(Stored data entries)
•••••

(** ** Settlement is attempted, and the chain runs once *)

Lemma count_handler_run_observation l :
  Forall is_observation l → count_events is_handler_run l = 0%nat.
Proof. induction 1 as [|e l He _ IH]; simpl; [done|]. by destruct e. Qed.

Lemma run_chain_runs hs : ∀ c,
  ∃ l, trace (run_chain hs c) = trace c ++ l ∧
       (count_events is_handler_run l ≤ length hs)%nat.
Proof.
  induction hs as [|h hs IH]; intros c; simpl.
  - exists []. rewrite app_nil_r. split; [done|simpl; lia].
  - unfold c_IsAborted, andThen. case_match.
    { exists []. rewrite app_nil_r. split; [done|simpl; lia]. }
    destruct (frame_trace _ _ _ (run_ops_frame h (log EvHandler (set_handlers hs c))))
      as (l1 & T1 & F1).
    simpl in T1. pose proof (count_handler_run_observation l1 F1) as H1.
    case_match.
    + exists ([EvHandler] ++ l1). rewrite T1, <- app_assoc. split; [done|].
      rewrite count_events_app. simpl. lia.
    + destruct (IH (run_ops h (log EvHandler (set_handlers hs c)))) as (l2 & T2 & H2).
      exists ([EvHandler] ++ l1 ++ l2). rewrite T2, T1, <- !app_assoc. split; [done|].
      rewrite !count_events_app. simpl. lia.
Qed.

Lemma c_Next_runs c :
  ∃ l, trace (c_Next c) = trace c ++ l ∧
       (count_events is_handler_run l ≤ length (handlers c))%nat.
Proof. apply run_chain_runs. Qed.

Lemma count_events_elem p e l :
  e ∈ l → p e = true → (1 ≤ count_events p l)%nat.
Proof.
  induction 1 as [e l|e e' l Hin IH]; simpl; intros He.
  - rewrite He. lia.
  - specialize (IH He). lia.
Qed.

(** Replace the history of each [c_Next] in the goal by the history
    before it and the entries it added, of which at most one per pending
    handler is a run of a handler. *)
Ltac chain_runs :=
  repeat match goal with
  | |- context [trace (c_Next ?x)] =>
      let l := fresh "l" in let E := fresh "E" in let R := fresh "R" in
      destruct (c_Next_runs x) as (l & E & R);
      rewrite E; clear E;
      repeat (autorewrite with fields in R; simpl in R; rewrite ?run_ops_handlers in R)
  end.

Ltac count_runs :=
  rewrite ?count_events_app; simpl;
  repeat match goal with
  | F : Forall is_observation ?l |- context [count_events is_handler_run ?l] =>
      rewrite (count_handler_run_observation l F)
  end;
  lia.

Section Progress.
Variable json_Marshal : any → bytes.
Variable server : HTTPServer.

Local Abbreviation Before := (handlePaymentVerifiedSettleBefore json_Marshal server).
Local Abbreviation After := (handlePaymentVerifiedSettleAfter json_Marshal server).
Local Abbreviation serve := (serve json_Marshal server).
Local Abbreviation engine_requires := (engine_requires server).
Local Abbreviation engine_result := (engine_result server).
Local Abbreviation required_context := (required_context server).
Local Abbreviation processed_context := (processed_context server).
(** * hex-engine: the low-level pointer pipeline and the Point model

    A shallow embedding of [packages/2d/src/Components/LowLevelMouse.ts]
    and of the [Point] class (imported there as [Vector]).

    - JavaScript numbers are modelled by [num]: the extended reals with NaN.
      The two zeros are identified (the one zero stands for +0) and
      rounding is not modelled; the special values follow IEEE 754 /
      ECMAScript, and the squares and the sum of squares taken by
      [magnitude] and [distanceTo] overflow to an infinity and underflow
      to 0 at the thresholds of binary64.
    - Objects mutated in place become records threaded through functions.
    - The closures stored in [pendingMove], [pendingDown] and [pendingUp]
      are defunctionalised: a slot holds the parameters its closure captured.
    - Callbacks are opaque to the component; the model records every
      invocation in a log and lets a listener dispatch raw events
      synchronously and raise an exception.  A handler registered through
      useFirstClick returns or raises an exception.
    - A history hands raw events to the handlers of a component directly;
      the listener list of the canvas (bindListeners, unbindListeners) is
      modelled on its own, and the wrapper useCallbackAsCurrent is outside
      the model. *)

From Stdlib Require Import ZArith List Bool Lia Reals Lra.
From stdpp Require Import base option list.
Import ListNotations.

(** ** Numbers *)

Inductive num : Type :=
| NaN
| PInf
| NInf
| Fin (r : R).

Definition Rsgn (r : R) : comparison :=
  match total_order_T r 0 with
  | inleft (left _) => Lt
  | inleft (right _) => Eq
  | inright _ => Gt
  end.
(** X2 (the worker and the notifications).  In every run of [Watch],
    under every schedule, the notifications that the worker has handed to
    the handler, followed by those it still has pending, are among the
    notifications the watcher reported and stand in the order in which
    they were reported: the worker hands no notification to the handler
    twice, invents none and swaps none. *)
Theorem worker_takes_notifications_in_order
    {H : Type} (graveyard : string) (eventHandler : EventHandler H)
    (w : World) (h : H) (done : bool) (free_instances : nat) (schedule : list Label) :
  let s := run graveyard eventHandler schedule (call w h done free_instances) in
  taken_up s `sublist_of` notified schedule /\
  map fst (calls_of WorkerThread (history s)) `sublist_of` notified schedule.
Proof.
  intros s.
  assert (Hs : taken_up s `sublist_of` notified schedule).
  { subst s. induction schedule as [|l schedule IH] using rev_ind; [reflexivity|].
    rewrite run_snoc, notified_snoc.
    etransitivity; [apply step_taken_up|].
    apply sublist_app; [exact IH | reflexivity]. }
  split; [exact Hs|].
  etransitivity; [|exact Hs]. unfold taken_up. apply sublist_inserts_r. reflexivity.
Qed.

Section WorkerLoopFacts.
Context {H : Type}.
Variable graveyard : string.
Variable eventHandler : EventHandler H.

Local Abbreviation step := (step graveyard eventHandler).
Local Abbreviation run := (run graveyard eventHandler).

•••••

Exercise goal:
Each line above that has the word "induction" must be copied.

Reply:
Proof. induction 1 as [|e l He _ IH]; simpl; [done|]. by destruct e. Qed.
  induction hs as [|h hs IH]; intros c; simpl.
  induction 1 as [e l|e e' l Hin IH]; simpl; intros He.
  { subst s. induction schedule as [|l schedule IH] using rev_ind; [reflexivity|].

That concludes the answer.